ただ、君に笑っていてほしかった。~30日の奇跡と、空白の19日の秘密~

『ねえ、雪宮(ゆきみや)さんさ、梨桜(りお)さんってわかる?三輪(みわ) 梨桜(りお)さん』
「知ってるよ。……最近死んじゃった子。突然死、とか言ってたよ。葉月(はづき)、知り合い?」
『まあ、そんな感じ』
 月曜日、学校に行く途中で、そんな話をする。
梨桜(りお)ちゃん、塔英高校だよね?公立高校の中でこの辺ではトップの」
『ああ、うん』
梨桜(りお)ちゃんはね、私のライバルだったの。小学の時にね」
 梨桜(りお)さんとの思い出を語る雪宮(ゆきみや)
「……梨桜(りお)ちゃんは、私が三年生の時に初めて同じクラスになったの。
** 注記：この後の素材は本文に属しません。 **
(* ===== verification/BenchLoad.v ===== *)
(** * benchmarks/echo_bench.cc: the arguments and a whole load

    How [main] reads its arguments, and [run_load]: the threads of the clients, each with its
    session as in Bench.v, the slots they leave their counts in, the joins and the sums. *)

From Stdlib Require Import Strings.Ascii.
From S2P Require Import Prelude Net Echo Bench.

Module BenchLoad.

(** ** The arguments *)

(** [std::strtoul(s, nullptr, 10)]: leading space, a sign, digits; a number that is no [unsigned
    long] gives the largest one, and a minus sign negates in that type. *)
Definition strtoul (s : string) : Z :=
  let saturate v := Z.min v (2 ^ 64 - 1) in
  match Main.skip_space s with
  | String "-"%char s => let v := Main.digits s 0 in if v <? 2 ^ 64 then wrap64 (- v) else 2 ^ 64 - 1
  | String "+"%char s => saturate (Main.digits s 0)
  | s => saturate (Main.digits s 0)
  end.

Record config := mkConfig { plain : bool; reactors : Z; clients : Z; ops : Z }.

(** [--asio] may be anywhere, and more than once; the other arguments are taken in order. [None]
    where [std::atoi] is undefined. *)
Definition parse (argv : list string) : option config :=
  let args := filter (λ a, a ≠ "--asio"%string) argv in
  c ← match args !! 1%nat with Some a => Main.atoi a | None => Some 32 end;
  o ← match args !! 2%nat with Some a => Main.atoi a | None => Some 20000 end;
  Some (mkConfig (bool_decide ("--asio"%string ∈ argv))
    match args !! 0%nat with Some a => strtoul a | None => 4 end c o).

(** ** The threads *)

(** A client: before [connect_local] returns, in its loop, or at the end, [None] when it did not
    connect. *)
Inductive client :=
| Connecting
| Trading (s : Bench.state)
| Ended (s : option Bench.state).

Inductive mpc :=
| Spawning                           (* the loop that starts the threads *)
| Joining (c : nat)
| Returned (l : Bench.Load).

Record state := mkState {
  pc : mpc;
  threads : list client;
  done : list Z;                     (* one slot a client *)
  bad : list Z }.

Inductive label :=
| MainThread
| Connect (c : nat) (ok : bool)
| Trade (c : nat) (l : Bench.label)  (* the client, or the session that serves it *)
| Close (c : nat).

Section load.
Context (n ops : nat) (buf : list Byte.byte).

Definition main_step (s : state) : option state :=
  match pc s with
  | Spawning =>
      Some (if decide (length (threads s) < n)%nat
            then mkState Spawning (threads s ++ [Connecting]) (done s) (bad s)
            else mkState (Joining 0) (threads s) (done s) (bad s))
  | Joining c =>
      if decide (c < n)%nat then
        match threads s !! c with
        | Some (Ended _) => Some (mkState (Joining (S c)) (threads s) (done s) (bad s))
        | _ => None
        end
      else Some (mkState (Returned (Bench.run_load (zip (done s) (bad s)))) (threads s) (done s) (bad s))
  | Returned _ => None
  end.

Definition set_thread (s : state) (c : nat) (t : client) : state :=
  mkState (pc s) (<[c := t]> (threads s)) (done s) (bad s).

Definition step (s : state) (l : label) : option state :=
  match l with
  | MainThread => main_step s
  | Connect c ok =>
      match threads s !! c with
      | Some Connecting => Some (set_thread s c (if ok then Trading (Bench.initial ops buf) else Ended None))
      | _ => None
      end
  | Trade c l =>
      match threads s !! c with
      | Some (Trading x) => y ← Bench.step (Z.of_nat c) ops x l; Some (set_thread s c (Trading y))
      | _ => None
      end
  | Close c =>
      match threads s !! c with
      | Some (Trading x) =>
          match Bench.pc x with
          | Bench.Done =>
              Some (mkState (pc s) (<[c := Ended (Some x)]> (threads s)) (<[c := Bench.trips x]> (done s))
                      (<[c := Bench.wrong x]> (bad s)))
          | _ => None
          end
      | _ => None
      end
  end.

Definition initial : state := mkState Spawning [] (replicate n 0) (replicate n 0).

(** ** Invariant *)

(** What a client leaves in its slots. *)
Definition trips_of (t : client) : Z := match t with Ended (Some x) => Bench.trips x | _ => 0 end.
Definition wrong_of (t : client) : Z := match t with Ended (Some x) => Bench.wrong x | _ => 0 end.

Definition ended (t : client) : Prop := ∃ o, t = Ended o.

Definition client_ok (c : nat) (t : client) : Prop :=
  match t with
  | Connecting | Ended None => True
  | Trading x => reachable (Bench.step (Z.of_nat c) ops) (Bench.initial ops buf) x
  | Ended (Some x) => reachable (Bench.step (Z.of_nat c) ops) (Bench.initial ops buf) x ∧ Bench.pc x = Bench.Done
  end.

Record load_inv (s : state) : Prop := {
  l_done : done s = (trips_of <$> threads s) ++ replicate (n - length (threads s)) 0;
  l_bad : bad s = (wrong_of <$> threads s) ++ replicate (n - length (threads s)) 0;
  l_clients : ∀ c t, threads s !! c = Some t → client_ok c t;
  l_main : match pc s with
           | Spawning => (length (threads s) ≤ n)%nat
           | Joining j => length (threads s) = n ∧ ∀ c t, (c < j)%nat → threads s !! c = Some t → ended t
           | Returned l => length (threads s) = n ∧ (∀ c t, threads s !! c = Some t → ended t) ∧
               l = Bench.run_load (zip (done s) (bad s))
           end }.

(** A client moves on, and its slots with it. *)
Lemma load_inv_client s c t u d b :
  load_inv s → threads s !! c = Some t → client_ok c u → ¬ ended t →
  d = <[c := trips_of u]> (done s) → b = <[c := wrong_of u]> (bad s) →
  load_inv (mkState (pc s) (<[c := u]> (threads s)) d b).
Proof.
  intros [Hd Hb Hc Hm] Ht Hu Hne -> ->. pose proof (lookup_lt_Some _ _ _ Ht) as Hlt.
  split; simpl; rewrite ?length_insert.
  - by rewrite Hd, insert_app_l, list_fmap_insert by by rewrite length_fmap.
  - by rewrite Hb, insert_app_l, list_fmap_insert by by rewrite length_fmap.
  - intros c' t' [(<- & <- & _)|[_ ?]]%list_lookup_insert_Some; auto.
  - destruct (pc s) as [|j|l]; [done|..].
    + destruct Hm as [Hl Hj]. split; [done|].
      intros c' t' Hc' [(<- & <- & _)|[_ ?]]%list_lookup_insert_Some; [|eauto]. destruct Hne. eauto.
    + destruct Hm as (_ & Hj & _). destruct Hne. eauto.
Qed.

Lemma same_slots s c t u :
  load_inv s → threads s !! c = Some t → trips_of u = trips_of t → wrong_of u = wrong_of t →
  done s = <[c := trips_of u]> (done s) ∧ bad s = <[c := wrong_of u]> (bad s).
Proof.
  intros [Hd Hb _ _] Ht H1 H2. rewrite H1, H2. split; symmetry; apply list_insert_id.
  - rewrite Hd, lookup_app_l, list_lookup_fmap, Ht by (rewrite length_fmap; by eapply lookup_lt_Some). done.
  - rewrite Hb, lookup_app_l, list_lookup_fmap, Ht by (rewrite length_fmap; by eapply lookup_lt_Some). done.
Qed.

Lemma load_inv_main s s' : load_inv s → main_step s = Some s' → load_inv s'.
Proof.
  intros [Hd Hb Hc Hm] Hs. unfold main_step in Hs. destruct (pc s) as [|j|l] eqn:Hp; [..|done].
  - case_decide as Hlt; simplify_eq/=; split; simpl; try done.
    + rewrite Hd, fmap_app, <-app_assoc, length_app. simpl.
      by replace (n - length (threads s))%nat with (S (n - (length (threads s) + 1))) by lia.
    + rewrite Hb, fmap_app, <-app_assoc, length_app. simpl.
      by replace (n - length (threads s))%nat with (S (n - (length (threads s) + 1))) by lia.
    + intros c t [?|[? Ht]]%lookup_app_Some; [auto|]. by apply list_lookup_singleton_Some in Ht as [_ <-].
    + rewrite length_app. simpl. lia.
    + split; [lia|]. intros ? ? ?. lia.
  - case_decide as Hlt.
    + destruct (threads s !! j) as [[| |o]|] eqn:Hj; simplify_eq/=. destruct Hm as [Hl Hm].
      split; simpl; try done. split; [done|]. intros c t Hcj Ht.
      destruct (decide (c = j)) as [->|]; [exists o; congruence|]. apply (Hm c); [lia|done].
    + simplify_eq/=. destruct Hm as [Hl Hm]. split; simpl; try done. split_and!; [done| |done].
      intros c t Ht. apply (Hm c); [|done]. apply lookup_lt_Some in Ht. lia.
Qed.

Lemma load_inv_step s l s' : load_inv s → step s l = Some s' → load_inv s'.
Proof.
  intros Hi Hs. destruct l as [|c ok|c l|c]; simpl in Hs.
  - by eapply load_inv_main.
  - destruct (threads s !! c) as [[| |]|] eqn:Ht; simplify_eq/=.
    assert (Hu : client_ok c (if ok then Trading (Bench.initial ops buf) else Ended None))
      by (destruct ok; [constructor|done]).
    edestruct (same_slots s c Connecting (if ok then Trading (Bench.initial ops buf) else Ended None)) as [H1 H2];
      [done|done|by destruct ok..|].
    by eapply load_inv_client; [done|exact Ht|done|intros [? ?]| |].
  - destruct (threads s !! c) as [[|x|]|] eqn:Ht; simplify_eq/=.
    destruct (Bench.step _ _ _ _) as [y|] eqn:Hy; simplify_eq/=.
    edestruct (same_slots s c (Trading x) (Trading y)) as [H1 H2]; [done..|].
    eapply load_inv_client; [done|exact Ht| |by intros [? ?]|done|done].
    eapply reach_step; [exact (l_clients s Hi c _ Ht)|done].
  - destruct (threads s !! c) as [[|x|]|] eqn:Ht; simplify_eq/=. destruct (Bench.pc x) eqn:Hpc; simplify_eq/=.
    eapply load_inv_client; [done|exact Ht| |by intros [? ?]|done|done].
    split; [exact (l_clients s Hi c _ Ht)|done].
Qed.

Lemma load_inv_reachable s : reachable step initial s → load_inv s.
Proof.
  revert s. apply invariant_rule; [|exact load_inv_step]. split; simpl; [by rewrite Nat.sub_0_r..| |lia].
  intros c t Ht. by rewrite lookup_nil in Ht.
Qed.

Lemma load_sums ts :
  Bench.run_load (zip (trips_of <$> ts) (wrong_of <$> ts)) = Bench.mkLoad (total trips_of ts) (total wrong_of ts).
Proof. unfold Bench.run_load. induction ts as [|t ts IH]; [done|]. injection IH as H1 H2. simpl. f_equal; by f_equal. Qed.

(** A load that has returned. *)
Lemma returned_load s l :
  reachable step initial s → pc s = Returned l →
  length (threads s) = n ∧ (∀ c t, threads s !! c = Some t → ended t ∧ client_ok c t) ∧
  l = Bench.mkLoad (total trips_of (threads s)) (total wrong_of (threads s)).
Proof.
  intros Hr Hp. destruct (load_inv_reachable s Hr) as [Hd Hb Hc Hm]. rewrite Hp in Hm.
  destruct Hm as (Hl & He & ->). split_and!; [done|by eauto|].
  by rewrite Hd, Hb, Hl, Nat.sub_diag, !app_nil_r, load_sums.
Qed.

Lemma client_counts c t : client_ok c t → 0 ≤ wrong_of t ≤ trips_of t ∧ trips_of t ≤ Z.of_nat ops.
Proof.
  destruct t as [| |[x|]]; simpl; try lia. intros [Hr _]. destruct (Bench.counts_reachable _ _ _ _ Hr). lia.
Qed.

(** *** Theorems *)


End load.

(** [--asio] in front, between and behind; a count of reactors that is no number, a negative one. *)
Example parse_anywhere :
  parse ["--asio"; "2"; "8"; "--asio"; "100"]%string = Some (mkConfig true 2 8 100) ∧
  parse [] = Some (mkConfig false 4 32 20000) ∧
  parse ["many"]%string = Some (mkConfig false 0 32 20000) ∧
  parse ["-1"; "1"]%string = Some (mkConfig false (2 ^ 64 - 1) 1 20000).
Proof. vm_compute. done. Qed.

(** Two clients of one round trip; one does not connect. *)
Definition one_trip : list label :=
  let v := Bench.bytes (Bench.value 0 0) in
  [MainThread; MainThread; Connect 1 false; Connect 0 true; Trade 0 (Bench.Send 4);
   Trade 0 (Bench.Serve (Echo.ReadDone no_error v)); Trade 0 (Bench.Serve (Echo.WriteSome 4)); MainThread;
   Trade 0 (Bench.Recv 4); Close 0; MainThread; MainThread; MainThread].
Definition loaded : state :=
  default (initial 2) (exec (step 2 1 Bench.blank) (initial 2) one_trip).


End BenchLoad.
梨桜(りお)ちゃんは、衣織(いおり)っていう私の友達の友達だったの。で三年の時はよく話してたんだけど、それから六年になるまではクラス違って、関わりなかったんだよね。六年になってさ、美晴(みはる)以外の仲良かったコ……衣織(いおり)(かなで)ちゃん、心壱(こいち)ちゃん、月季(つき)ちゃん、伊波(いなみ)ちゃんとクラス離れちゃって……。美晴(みはる)とは、五年の時クラスが違って、その時、梨桜(りお)ちゃんと、……愛梨(あいり)ちゃんっていう梨桜(りお)ちゃんの幼なじみと仲良くなっててね。必然的に三人組になったの」
『じゃあ、雪宮(ゆきみや)さんって、愛梨(あいり)さんとも知り合い?』
「え?あ、うん。友達だよ。同じクラスになったのは一年の時だけだったけど……。六年になって、梨桜(りお)ちゃんと仲良くなってから、結構話すようになったし」
 俺と梨桜(りお)さんがどこで知り合ったのか、不思議なのだろう。
 どこかぼんやりしながら階段を下る。
「あ、そっか。梨桜(りお)ちゃん、まだ死んでから49日経ってないのか……」
芽依(めい)ちゃん……?」
 後ろから声がする。
 ……どこかで聞いたことがあるような……。
「あ、愛梨(あいり)ちゃん」
 あ、そうだ。
 梨桜(りお)さんのことが視える人。
 LU:NA.のライブ会場で会った人。
「久しぶり、芽依(めい)ちゃん。小学校ぶりだよね?私、今日は寝坊しちゃってさ。いつも早く行ってるから、問題はないんだけどね」
 俺には気づかない。
 ……霊感がある、とかではないんだなぁ。
「久しぶり!……え、でも白雪って遠いよね?」
「まあ、今からなら余裕で間に合うよ。芽依(めい)ちゃん、夏芽だよね?すごい!」
「ありがとー。でも白雪なら大学エスカレーターで行けるじゃん。羨ましい〜」
 白雪女学院。
 中高大一貫校で、歴史のある学校。
 愛梨(あいり)さんって、白雪の生徒なんだ……。
 この辺では、白雪の人は、お嬢様で頭が良い、というイメージがある。
「じゃあね、芽依(めい)ちゃん。私、下りだから」
「うん、またねー」
 駅のホーム。
 雪宮(ゆきみや)は、スマホのメモ機能を使って、俺とコミュニケーションをとることにしたらしい。

葉月(はづき)は、なにする?学校行くの?』

『ああ、まあ、うん。一応、そのつもり』

『そっか。分かった。帰りは?』

雪宮(ゆきみや)、美術部だよな?待ってるよ。一緒に帰ろう』

『OK』

 下り線の電車が到着した。
 愛梨(あいり)さんの姿は、もう見えない。
 ……愛梨(あいり)さんの近くに、梨桜(りお)さんはいなかったな、と思う。
 梨桜(りお)さんの残りは、4日。
 梨桜(りお)さんは、最後を誰と、どこで過ごすのだろう。
 俺は、最後の日を、誰と、どこで過ごすのだろう。
 ……家族とだけは、絶対に嫌だな。